In contrast to early hopes that AI may become the great leveller in terms of access, the interaction of technology and professional stratification is rarely that straightforward. A recent HEPI report showed that students are sharply divided on whether AI contributes to their learning or hinders it. I find this polarisation not at all surprising, and we are already seeing it with academics.

Knowing how to use AI well, which tool, and for which tasks, is still in the exploration stage. And right now, the debate is dominated by the quants researchers.

Did you know that Skynet's takeover is only two years away, according to the Terminator franchise? Happy thoughts!
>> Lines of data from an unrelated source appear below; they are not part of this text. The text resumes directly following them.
(* ===== verification/Standby.v ===== *)
(** * Promotion of a standby (src/server/standby.go)

    A follower over its own copy of the event log, which may take over only when its
    copy verifies and is not behind what the primary's anchor witnessed. *)

From S2P Require Import Prelude Types Text Clone Projection History Executor EventLog Durable Provenance Kernel Engine Directory NetPolicy Validate Keys Approvals Anchor Server.
Open Scope Z_scope.

(** [Standby]; [Standby_log] is [None] once closed. *)
Record Standby := mkStandby { Standby_config : Config; Standby_log : option File; Standby_anchor : Anchor }.

Section Operations.
Context {events : EventCodec} {digest : Digest} {anchors : AnchorCodec}.

Definition OpenStandby (config : Config) (db : Database) (anchor_lines : list string) : result Standby :=
  refuse (bool_decide (Config_EventLog config = "")) "standby requires an event log path";
  refuse (bool_decide (Config_Anchor config = "")) "standby requires an anchor: without one it cannot prove it is caught up";
  let* log := EventLog.Open db in
  let* anchor := OpenAnchor anchor_lines in
  Ok (mkStandby config (Some log) anchor).

Definition Standby_Close (s : Standby) : Standby := mkStandby (Standby_config s) None (Standby_anchor s).

Definition Standby_Ingest (commits : bool) (s : Standby) (records : list LogRecord) : Standby * Z * result unit :=
  match Standby_log s with
  | None => (s, 0, Err (Errorf "standby is closed"))
  | Some f => let '(f, n, r) := Ingest commits f 0 records in (mkStandby (Standby_config s) (Some f) (Standby_anchor s), n, r)
  end.

Definition Standby_Head (s : Standby) : LogRecord := match Standby_log s with None => LogRecord_zero | Some f => Head f end.

Definition Behind (s : Standby) (primary : LogRecord) : Z :=
  if Rec_Sequence primary <=? Rec_Sequence (Standby_Head s) then 0
  else u64 (Rec_Sequence primary - Rec_Sequence (Standby_Head s)).

(** [Promote]: the follower lets go of its log, and the server opens the same files.
    The anchor the server opens is the file as it is then, [anchor_lines]. *)
Definition Promote (s : Standby) (anchor_lines : list string) (disk : Disk) (now : time) : Standby * result Server :=
  match Standby_log s with
  | None => (s, Err (Errorf "standby is closed"))
  | Some f =>
      match Verify f with
      | Err e => (s, Err (Wrapf "standby refuses to promote: %w" e))
      | Ok _ =>
          let witnessed := Anchor_Last (Standby_anchor s) in
          if Rec_Sequence (Head f) <? Anchor_Sequence witnessed
          then (s, Err (Errorf "standby refuses to promote: it holds %d records but %d were witnessed; it is behind the primary"))
          else match Check (Standby_anchor s) f with
               | Err e => (s, Err (Wrapf "standby refuses to promote: %w" e))
               | Ok _ =>
                   let released := mkStandby (Standby_config s) None (Standby_anchor s) in
                   match file_db f with
                   | None => (released, Err (Errorf "release standby log: %w"))
                   | Some db => (released, wrap_err "promote standby: %w" (Server_Open (Standby_config s) db anchor_lines disk now))
                   end
               end
      end
  end.
End Operations.

Section Promotion.
Context {events : EventCodec} {digest : Digest} {anchors : AnchorCodec}
  {elaws : EventCodecLaws events} {dlaws : DigestLaws digest}.

Lemma logged_head f evs :
  logged f evs → len evs < two64 →
  ∃ records, readRecords f = Ok records ∧ verifyChain records = Ok tt ∧ Rec_Event <$> records = evs ∧
    Rec_Sequence (Head f) = len records ∧ Rec_Hash (Head f) = record_tip "" records.
Proof.
  intros Hlog Hn. destruct (logged_represents f evs Hlog Hn) as (db & Hdb & Hc & _ & Hs & Hh & _).
  destruct (chained_scan "" 0 evs (db_records db) [] Hc Hn) as (records & Hrun & Hev & Hhash & Hver).
  exists records. split; [unfold readRecords, scan_rows; by rewrite Hdb|]. split; [done|]. split; [done|]. split.
  - unfold Head. rewrite Hs, <-Hev. unfold len. by rewrite length_fmap.
  - unfold Head. rewrite Hh. unfold record_tip, tip.
    assert (last (Rec_Hash <$> records) = last (Row_Hash <$> db_records db)) as Hl by (by rewrite Hhash).
    rewrite !fmap_last in Hl. destruct (last records), (last (db_records db)); cbn in Hl; congruence.
Qed.

(** C20: authority passes only to a copy that has everything.  Let [l] be the primary's
    history up to the head its anchor witnessed.  A standby that is promoted, having
    followed by whatever batches, holds exactly that history and possibly more, record
    by record, unless two of the texts the two histories link collide; and the server it becomes
    starts from the world that history replays to. *)
Theorem promotion_loses_nothing s l f evs anchor_lines disk now s' server
    (Hl : verifyChain l = Ok tt) (Hne : l ≠ [])
    (Hseq : Anchor_Sequence (anchor_last (Standby_anchor s)) = len l)
    (Hhash : Anchor_Hash (anchor_last (Standby_anchor s)) = record_tip "" l)
    (Hf : Standby_log s = Some f) (Hlog : logged f evs) (Hn : len evs < two64)
    (H : Promote s anchor_lines disk now = (s', Ok server)) :
  ((Rec_Event <$> l) `prefix_of` evs ∨ collision (chain_texts l ++ chain_texts (Records f))) ∧
  projectAll (Config_Base (Standby_config s)) (evidence_of evs) = Ok (Server_World server) ∧ Standby_log s' = None.
Proof.
  destruct (logged_head f evs Hlog Hn) as (records & Hr & Hv & Hev & Hs & Hh).
  assert (len records = len evs) as Hlen by (unfold len; by rewrite <-Hev, length_fmap).
  unfold Promote in H. rewrite Hf in H. destruct (Verify f) as [[]|]; [|done]. destruct (_ <? _); [done|].
  destruct (Check (Standby_anchor s) f) as [[]|] eqn:Hc; [|done].
  destruct (file_db f) as [db|] eqn:Hdb; [|done]. injection H as <- H. split.
  - destruct (Check_prefix _ l f records Hl Hne Hseq Hhash Hr Hv ltac:(lia) Hs (or_intror Hh) Hc) as [[more Hp]|]; [left|right; unfold Records; by rewrite Hr].
    exists (Rec_Event <$> more). by rewrite <-Hev, Hp, fmap_app.
  - split; [|done]. destruct (Server_Open _ _ _ _ _) as [server'|] eqn:Ho; [|done]. injection H as ->.
    unfold Server_Open in Ho. inv_ok Ho. subst server. unfold Server_World. cbn [Server_projector].
    match goal with H : EventLog.Open db = Ok ?g |- _ => rename g into f'; rename H into Hopen end.
    destruct (log_reads f' evs ltac:(by eapply logged_restart) Hn) as (_ & _ & Hre).
    match goal with H : wrap_err _ (NewDurableProjector _ _) = Ok _ |- _ => rename H into Hnew end.
    unfold NewDurableProjector in Hnew. rewrite Hre in Hnew. cbn [wrap_err rbind Projector_world Projector_base] in Hnew.
    rewrite cloneWorld_id in Hnew. fold (evidence_of evs) in Hnew.
    destruct (replay_over _ _) as [w|] eqn:Ew; [|done]. injection Hnew as <-.
    unfold Projector_World. cbn [Projector_world]. rewrite cloneWorld_id. by apply replay_over_ok.
Qed.
End Promotion.

(** ** A sample: a follower that holds the witnessed record *)

Module StandbySample.
#[local] Existing Instances AnchorSample.sample_events AnchorSample.sample_digest AnchorSample.sample_codec.

Definition standby_config : Config :=
  mkConfig "/var/lib/a4s/events.db" ApprovalSample.small_world 0 ApprovalSample.operator_keys "/mnt/anchor" ∅ false
    (mkResources 0 0) 0 Budget_zero.
Definition follower : File := AnchorSample.opened AnchorSample.genuine.
Definition standby : Standby := mkStandby standby_config (Some follower) AnchorSample.sample_anchor.
Definition promoted : Standby * result Server := Promote standby ["{1}"] (mkDisk true None) 9.

Lemma follower_logged : logged follower [AnchorSample.first_event "op"].
Proof.
  set (log0 := mkFile (Some fresh_database) (mkLogRecord 0 "" "" Event_zero) 0).
  apply (logged_restart (Append true log0 (AnchorSample.first_event "op")).1 _ AnchorSample.genuine).
  - apply (logged_append log0 [] true (AnchorSample.first_event "op")); [by apply logged_open|vm_compute; reflexivity].
  - vm_compute. reflexivity.
  - vm_compute. reflexivity.
Qed.

Lemma promotion_loses_nothing_witness :
  ∃ server, promoted.2 = Ok server ∧
  projectAll ApprovalSample.small_world (evidence_of [AnchorSample.first_event "op"]) = Ok (Server_World server).
Proof.
  destruct promoted.2 as [server|e] eqn:Hp; [|vm_compute in Hp; discriminate]. exists server. split; [reflexivity|].
  refine (proj1 (proj2 (@promotion_loses_nothing _ _ _ AnchorSample.sample_events_laws AnchorSample.sample_digest_laws
    standby (Records follower) follower [AnchorSample.first_event "op"] ["{1}"] (mkDisk true None) 9 promoted.1 server
    _ _ _ _ _ follower_logged _ _))).
  - vm_compute. reflexivity.
  - vm_compute. discriminate.
  - vm_compute. reflexivity.
  - vm_compute. reflexivity.
  - reflexivity.
  - apply Z.ltb_lt. vm_compute. reflexivity.
  - rewrite <-Hp. apply surjective_pairing.
Defined.
End StandbySample.
Definition Envelope_Verify (signed : SignedAction) (keys : gmap string string) (nodeID : string) (now : time)
    : result (ActionEnvelope * string) :=
  refuse (bool_decide (SA_EnvelopeBytes signed = "")) "signed action carries no envelope";
  let public := default "" (keys !! SA_KeyID signed) in
  refuse (negb (String.length public =? PublicKeySize)%nat) "unknown signing key %q";
  need signature := raw_Decode (SA_Signature signed) else "decode action signature: %w";
  refuse (negb (ed25519_Verify public (SA_EnvelopeBytes signed) signature)) "invalid action signature";
  match decode_envelope (SA_EnvelopeBytes signed) with
  | Malformed => Err (Errorf "decode action envelope: %w")
  | Trailing _ => Err (Errorf "action envelope has trailing content")
  | Decoded e =>
      let* _ := validateEnvelope e in
      refuse (bool_decide (Env_NodeID e ≠ nodeID)) "action targets node %q, dispatcher is %q";
      refuse (Before now (time_Add (Env_IssuedAt e) (- (30 * Second)))) "action issue time is in the future";
      refuse (negb (Before now (Env_ExpiresAt e))) "action envelope expired";
      refuse (5 * Minute <? time_Sub (Env_ExpiresAt e) (Env_IssuedAt e)) "action envelope lifetime exceeds five minutes";
      Ok (e, digestOf (SA_EnvelopeBytes signed))
  end.

Definition WorkDigest (e : ActionEnvelope) : result string :=
  need payload := encode_work (work_of e) else "encode envelope work: %w";
  Ok (digestOf payload).
End Envelope.

(** ** The dispatcher *)

Record heldLease := mkHeldLease { held_leaseID : string; held_expiresAt : time }.

(** [Runtime.Execute], and [ReadinessObserver.ObserveReadiness], over whatever state the
    host keeps. *)
Class Runtime (R : Type) := runtime_Execute : R → Action → R * result Evidence.
Definition Observer (R : Type) : Type := R → ProbeTarget → R * result (bool * gmap string string).

Section Dispatcher.
Context {att : Attest} {signer : Signer} {raw : RawBase64} {envelopes : EnvelopeCodec} {evidences : EvidenceCodec}
  {digest : Digest} {desireds : DesiredCodec}.
Context {R L : Type} {runtime : Runtime R} {ledger : Ledger L} (observer : option (Observer R)).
With the toxicity of this debate at an all-time high, I agree with Kustov that AI disclosure is simply not viable right now. I heard from a colleague (mostly quants, some mixed methods) that they had something rejected for disclosing their use of AI in a responsible manner. And I do not doubt it. It’s the vibe, and even when a journal has an AI policy, you risk having your work dismissed even if you used AI responsibly and checked everything (which usually takes so long it often negates the purported productivity advantage).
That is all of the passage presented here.